The biggest risk is not signing up for health insurance at all. "Younger employees don't always sign up for health insurance when they should. They're confused and won't enroll because they don't want to have money taken out of their paycheck," McCleary says. "This is the biggest danger because there's a thing called portability."

Thanks to the Health Insurance Portability and Accountability Act, once you have had uninterrupted group health coverage you're set. As long you are continuously insured with no lapses longer than 63 days, you cannot be denied health insurance due to a pre-existing condition.

"The problem is that when uninsured employees go into the new employers plan, if they have an ongoing problem, that problem won't be covered for a certain period of time," McCleary says.

Thanks to HIPAA, again, insurance companies are limited in the amount of time they can exclude a condition from coverage.

Once committed to obtaining health insurance or signing up for an employer-sponsored plan, the question becomes what do I want to pay for?

Alan Ziegler is a certified employee benefits specialist and 2002-2003 president of the Society of Financial Service Professionals. His general advice is that unless you have some very special circumstances, such as a chronic illness or a family history of a rare disorder, go with the lowest premium costs. Take a higher co-payment and deductible and keep your costs down. It might mean that you pay the first $250 or $500 every year, but if you don't get sick very often, it could save you hundreds of dollars a month in premiums.

If your company offers more than one choice and you don't like the one you've made, you can make changes during the annual open enrollment period. It's usually in the fall. You might decide to add or drop prescription drug coverage. You might decide to take a higher deductible and reduce your costs.

You might be able to change your coverage at other times of the year if you get married or have a child and want to add those new family members.

Keep in mind that plans change from year to year. According to a survey from the Employee Benefit Research Institute, nearly one in five small employers offering health insurance benefits changed them in 2002. Typically, those changes resulted in higher costs to the employees. Most often, the changes increased the co-payments, deductibles or premiums, and nearly a third dropped at least some of their benefits.

Many businesses reported that to cover the increasing costs they either cut out or reduced pay raises or bonuses, reduced other benefits or put off making investments in the company.

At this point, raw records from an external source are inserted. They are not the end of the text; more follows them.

(* ===== verification/DomainTree.v ===== *)
(** Freezing and killing a Domain reach exactly its subtree: the batch walks of
    kernel/object/domain/mod.rs against the set of Domains below a Domain, and
    what creation does in a frozen or killed one. *)

From S2P Require Import Prelude Object Domain DomainFacts.

Definition procs (ds : gmap Koid Domain) (d : Koid) : list Koid :=
  match ds !! d with Some D => items (processes D) | None => [] end.
Definition kids (ds : gmap Koid Domain) (d : Koid) : list Koid :=
  match ds !! d with Some D => items (children D) | None => [] end.

(** The Domain and everything below it, parents first. *)
Fixpoint subtree (depth : nat) (ds : gmap Koid Domain) (d : Koid) : list Koid :=
  match depth with
  | O => []
  | S depth => d :: (kids ds d ≫= subtree depth ds)
  end.

(** Children come after their parent and name it; identities are below the next one. *)
Definition tree_wf (ds : gmap Koid Domain) (next : Z) : Prop :=
  (forall d D, ds !! d = Some D -> 0 <= d < next) /\
  (forall d c, c ∈ kids ds d -> d < c /\ exists C, ds !! c = Some C /\ parent_link C = Some d).

(** ** One batch, and all of them *)

Lemma filter_all {A} (l : list A) : base.filter (fun _ => true = true) l = l.
Proof. induction l as [| x l IH]; [done |]. by rewrite filter_cons_True, IH. Qed.

Lemma scan_spec keep l room :
  let '(out, n) := scan keep l room in
  out = base.filter (fun x => keep x = true) (take n l) /\ (n <= length l)%nat /\
  (n = O -> l = [] \/ room = O).
Proof.
  revert room. induction l as [| x l IH]; intros [| room]; try (simpl; by auto with lia).
  cbn [scan]. destruct (keep x) eqn:E.
  - specialize (IH room). destruct (scan keep l room) as [out n]. destruct IH as (-> & Hn & _).
    cbn [take firstn]. rewrite filter_cons_True by done. split; [done |]. simpl. split; [lia | lia].
  - specialize (IH (S room)). destruct (scan keep l (S room)) as [out n]. destruct IH as (-> & Hn & _).
    cbn [take firstn]. rewrite filter_cons_False by congruence. split; [done |]. simpl. split; [lia | lia].
Qed.

(** A list that the batches read and the action leaves alone is visited once, in
    order, entry by entry. *)
Lemma batches_for_each (P : World -> Prop) fetch act keep l fuel at_ w :
  (forall at_ w, P w -> fetch at_ w =
     Some ((fun '(out, n) => (out, at_ + n)%nat) (scan keep (drop at_ l) BATCH), w)) ->
  (forall x w, x ∈ l -> P w -> wp (act x) (fun _ w' => P w') w) ->
  P w -> (length l - at_ < fuel)%nat ->
  batches fuel fetch act (mret tt) at_ w = for_each act (base.filter (fun x => keep x = true) (drop at_ l)) w.
Proof.
  intros Hfetch Hact. revert at_ w. induction fuel as [| fuel IH]; intros at_ w HP Hfuel; [lia |].
  cbn [batches]. unfold mbind at 1, M_bind at 1. rewrite Hfetch by done.
  pose proof (scan_spec keep (drop at_ l) BATCH) as Hscan.
  destruct (scan keep (drop at_ l) BATCH) as [out n]. destruct Hscan as (-> & Hn & Hz).
  rewrite length_drop in Hn. cbn beta iota.
  destruct (decide (n = O)) as [-> | Hne].
  - destruct (Hz eq_refl) as [E | E]; [| done]. rewrite E. simpl. rewrite Nat.add_0_r, Nat.eqb_refl. done.
  - replace ((_ =? 0)%nat && (at_ + n =? at_)%nat) with false
      by (symmetry; apply andb_false_iff; right; apply Nat.eqb_neq; lia).
    rewrite <- (take_drop n (drop at_ l)) at 2. rewrite filter_app, drop_drop.
    assert (base.filter (fun x => keep x = true) (take n (drop at_ l)) ⊆ l) as Hin.
    { intros x [_ Hx]%list_elem_of_filter. rewrite <- (take_drop at_ l), elem_of_app. right.
      rewrite <- (take_drop n (drop at_ l)), elem_of_app. by left. }
    set (now := base.filter _ (take n (drop at_ l))) in *. clearbody now.
    revert w HP. induction now as [| x now IHnow]; intros w HP.
    + cbn [for_each app]. unfold mbind, M_bind, mret, M_ret. apply IH; [done | lia].
    + cbn [for_each app]. unfold mbind, M_bind.
      destruct (wp_run _ _ _ (Hact x w ltac:(set_solver) HP)) as ([] & w' & -> & HP').
      specialize (IHnow ltac:(set_solver) w' HP').
      unfold mbind, M_bind in IHnow. exact IHnow.
Qed.

(** ** The exact effect of a walk *)

Definition mark (f : Domain -> Domain) (L : list Koid) (ds : gmap Koid Domain) : gmap Koid Domain :=
  map_imap (fun a D => Some (if decide (a ∈ L) then f D else D)) ds.

Lemma lookup_mark f L ds a :
  mark f L ds !! a = (fun D => if decide (a ∈ L) then f D else D) <$> ds !! a.
Proof. unfold mark. rewrite map_lookup_imap. by destruct (ds !! a). Qed.

(** The flags these walks set leave the lists alone, and setting one twice is
    setting it once. *)
Class WalkFlag (f : Domain -> Domain) : Prop := {
  flag_children : forall D, children (f D) = children D;
  flag_processes : forall D, processes (f D) = processes D;
  flag_parent : forall D, parent_link (f D) = parent_link D;
  flag_idem : forall D, f (f D) = f D;
}.

#[export] Instance killed_flag : WalkFlag (set_killed true).
Proof. by split. Qed.
#[export] Instance frozen_flag on : WalkFlag (set_frozen_flag on).
Proof. by split. Qed.

Section walk.
Context (f : Domain -> Domain) `{!WalkFlag f} (visit : Koid -> list Effect).

Definition alive_procs (w : World) (d : Koid) : list Koid :=
  base.filter (fun p => bool_decide (p ∈ live w) = true) (procs (domains w) d).

(** The world after the Domains of [L] were flagged and their processes visited. *)
Definition walked (L : list Koid) (w : World) : World :=
  mkWorld (mark f L (domains w)) (generations w) (live w) (next_koid w) (next_message_id w) (heap_of w)
    (effects w ++ (L ≫= fun d => alive_procs w d ≫= visit)).

Lemma procs_mark L ds d : procs (mark f L ds) d = procs ds d.
Proof. unfold procs. rewrite lookup_mark. destruct (ds !! d); simpl; [| done]. case_decide; by rewrite ?flag_processes. Qed.

Lemma kids_mark L ds d : kids (mark f L ds) d = kids ds d.
Proof. unfold kids. rewrite lookup_mark. destruct (ds !! d); simpl; [| done]. case_decide; by rewrite ?flag_children. Qed.

Lemma subtree_mark depth L ds d : subtree depth (mark f L ds) d = subtree depth ds d.
Proof.
  revert d. induction depth as [| depth IH]; intros d; [done |]. cbn [subtree]. rewrite kids_mark. f_equal. by apply bind_ext_in.
Qed.

Lemma mark_mark L1 L2 ds : mark f L2 (mark f L1 ds) = mark f (L1 ++ L2) ds.
Proof.
  apply map_eq. intros a. rewrite !lookup_mark. destruct (ds !! a) as [D |]; simpl; [| done]. f_equal.
  repeat case_decide; rewrite ?flag_idem; set_solver.
Qed.

Lemma walked_nil w : walked [] w = w.
Proof.
  destruct w. unfold walked. simpl. rewrite app_nil_r. f_equal. apply map_eq. intros a.
  rewrite lookup_mark. by destruct (_ !! a).
Qed.

Lemma walked_walked L1 L2 w : walked L2 (walked L1 w) = walked (L1 ++ L2) w.
Proof.
  unfold walked. simpl. rewrite mark_mark, bind_app, app_assoc. do 2 f_equal.
  apply bind_ext_in. intros d _. unfold alive_procs. simpl. by rewrite procs_mark.
Qed.

Lemma tree_wf_mark L ds next : tree_wf ds next -> tree_wf (mark f L ds) next.
Proof.
  intros [Hb Hk]. split.
  - intros d D. rewrite lookup_mark. destruct (ds !! d) eqn:E; simpl; [| done]. eauto.
  - intros d c. rewrite kids_mark. intros Hc. destruct (Hk d c Hc) as (Hlt & C & HC & Hp).
    split; [done |]. rewrite lookup_mark, HC. simpl. eexists. split; [done |].
    case_decide; by rewrite ?flag_parent.
Qed.

Context (visitM : Koid -> M World unit).
Hypothesis Hvisit : forall p w, visitM p w =
  Some (tt, mkWorld (domains w) (generations w) (live w) (next_koid w) (next_message_id w) (heap_of w)
              (effects w ++ visit p)).

Lemma for_each_visit l w :
  for_each visitM l w =
    Some (tt, mkWorld (domains w) (generations w) (live w) (next_koid w) (next_message_id w) (heap_of w)
                (effects w ++ (l ≫= visit))).
Proof using Hvisit.
  revert w. induction l as [| p l IH]; intros w.
  - simpl. rewrite app_nil_r. by destruct w.
  - cbn [for_each]. erewrite run_bind by apply Hvisit. rewrite IH. simpl. by rewrite app_assoc.
Qed.

Lemma insert_mark d D ds : ds !! d = Some D -> <[d := f D]> ds = mark f [d] ds.
Proof.
  intros E. apply map_eq. intros a. rewrite lookup_mark. destruct (decide (a = d)) as [-> | Hne].
  - rewrite lookup_insert_eq, E. simpl. by rewrite decide_True by set_solver.
  - rewrite lookup_insert_ne by done. destruct (ds !! a); simpl; [| done]. by rewrite decide_False by set_solver.
Qed.

(** The Domain itself: its flag and its own processes. *)
Lemma walk_own d D w :
  domains w !! d = Some D ->
  batches (batch_fuel (processes D)) (processes_from d) visitM (mret tt) 0
    (set_domains (<[d := f D]> (domains w)) w) = Some (tt, walked [d] w).
Proof using All.
  intros E. rewrite (insert_mark _ _ _ E).
  rewrite (batches_for_each (fun w' => live w' = live w /\ exists D', domains w' !! d = Some D' /\ processes D' = processes D)
             _ _ (fun p => bool_decide (p ∈ live w)) (items (processes D))).
  - rewrite for_each_visit. unfold walked, alive_procs, procs. simpl. by rewrite E, app_nil_r.
  - intros at_ w' (Hlive & D' & HD' & HP). unfold processes_from, get_domain, mbind, M_bind, gets.
    rewrite HD', HP, Hlive. by destruct (scan _ _ _).
  - intros p w' _ HPw. unfold wp. rewrite Hvisit. exact HPw.
  - split; [done |]. simpl. rewrite lookup_mark, E. simpl. eexists. split; [done |].
    rewrite decide_True by set_solver. apply flag_processes.
  - unfold batch_fuel, vec_len. lia.
Qed.

(** Descending into children that are each walked as [IH] says. *)
Lemma walk_children depth w (l : list Koid) :
  (forall c w', c ∈ l -> tree_wf (domains w') (next_koid w) -> next_koid w' = next_koid w ->
     is_Some (domains w' !! c) ->
     walk_subtree depth f visitM (mret tt) c w' = Some (tt, walked (subtree depth (domains w') c) w')) ->
  tree_wf (domains w) (next_koid w) -> (forall c, c ∈ l -> is_Some (domains w !! c)) ->
  for_each (walk_subtree depth f visitM (mret tt)) l w =
    Some (tt, walked (l ≫= subtree depth (domains w)) w).
Proof using All.
  intros Hwalk Hwf Hl. revert w Hwalk Hwf Hl. induction l as [| c l IH]; intros w Hwalk Hwf Hl.
  - simpl. by rewrite walked_nil.
  - cbn [for_each]. erewrite run_bind; [| apply Hwalk; [set_solver | done | done | apply Hl; set_solver]].
    rewrite IH.
    + rewrite walked_walked, bind_cons. do 4 f_equal. apply bind_ext_in. intros c' _. apply subtree_mark.
    + intros c' w' Hc'. apply Hwalk. set_solver.
    + by apply tree_wf_mark.
    + intros c' Hc'. simpl. rewrite lookup_mark. destruct (Hl c') as [C ->]; [set_solver |]. by eexists.
Qed.

Lemma walk_subtree_run depth d w :
  tree_wf (domains w) (next_koid w) -> is_Some (domains w !! d) ->
  next_koid w - d <= Z.of_nat depth ->
  walk_subtree depth f visitM (mret tt) d w = Some (tt, walked (subtree depth (domains w) d) w).
Proof using All.
  revert d w. induction depth as [| depth IH]; intros d w Hwf [D E] Hdepth.
  { destruct Hwf as [Hb _]. specialize (Hb d D E). lia. }
  cbn [walk_subtree]. erewrite run_bind; [| by unfold get_domain; rewrite E].
  erewrite run_bind; [| unfold put_domain; reflexivity]. erewrite run_bind; [| by apply walk_own].
  assert (kids (domains w) d = items (children D)) as Hkids by (unfold kids; by rewrite E).
  assert (forall c w', c ∈ items (children D) -> tree_wf (domains w') (next_koid w') ->
    next_koid w' = next_koid w -> is_Some (domains w' !! c) ->
    walk_subtree depth f visitM (mret tt) c w' = Some (tt, walked (subtree depth (domains w') c) w')) as Hc.
  { intros c w' Hc Hwf' Hnext Hsome. apply IH; [done | done |]. rewrite Hnext.
    destruct (proj2 Hwf d c) as [Hlt _]; [by rewrite Hkids |]. lia. }
  assert (forall c, c ∈ items (children D) -> is_Some (domains w !! c)) as Hsome.
  { intros c Hin. destruct (proj2 Hwf d c) as (_ & C & HC & _); [by rewrite Hkids | by eexists]. }
  rewrite (batches_for_each (fun w' => tree_wf (domains w') (next_koid w) /\ next_koid w' = next_koid w /\
             (forall c, is_Some (domains w !! c) -> is_Some (domains w' !! c)) /\
             exists D', domains w' !! d = Some D' /\ children D' = children D)
             _ _ (fun _ => true) (items (children D))).
  - replace (base.filter _ (drop 0 (items (children D)))) with (items (children D)) by (symmetry; apply filter_all).
    rewrite walk_children.
    + rewrite walked_walked. simpl. rewrite Hkids. do 4 f_equal. apply bind_ext_in. intros. apply subtree_mark.
    + intros c w' Hin Hwf' Hnext. apply Hc; [done | by rewrite Hnext | done].
    + by apply tree_wf_mark.
    + intros c Hin. simpl. rewrite lookup_mark. destruct (Hsome c Hin) as [C ->]. by eexists.
  - intros at_ w' (_ & _ & _ & D' & HD' & HC). unfold children_from, get_domain, mbind, M_bind.
    rewrite HD', HC. by destruct (scan _ _ _).
  - intros c w' Hin (Hwf' & Hnext & Hkeep & D' & HD' & HC). eapply run_wp; [apply Hc; try done; auto |].
    + by rewrite Hnext.
    + split; [by apply tree_wf_mark |]. split; [done |]. split.
      * intros c' Hc'. simpl. rewrite lookup_mark. destruct (Hkeep c' Hc') as [C ->]. by eexists.
      * simpl. rewrite lookup_mark, HD'. simpl. eexists. split; [done |]. case_decide; by rewrite ?flag_children.
  - split; [by apply tree_wf_mark |]. split; [done |]. split.
    + intros c' [C' HC']. simpl. rewrite lookup_mark, HC'. by eexists.
    + simpl. rewrite lookup_mark, E. simpl. eexists. split; [done |]. case_decide; by rewrite ?flag_children.
  - unfold batch_fuel, vec_len. lia.
Qed.

End walk.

"Unfortunately, employers are looked at as Scrooge in this situation, but the costs are astronomical," says Robert Kneip, founder and former chairman of the Oasis Group, a Florida-based professional employer organization that also offers human resources consulting. "There is not one of my clients who doesn't want to give health care. But with the dynamics of business and increasing health care costs, it's a real tough squeeze. When companies increase the employee portion, it doesn't mean they're not paying more, too."

Pat Curry is a contributing editor based in Georgia.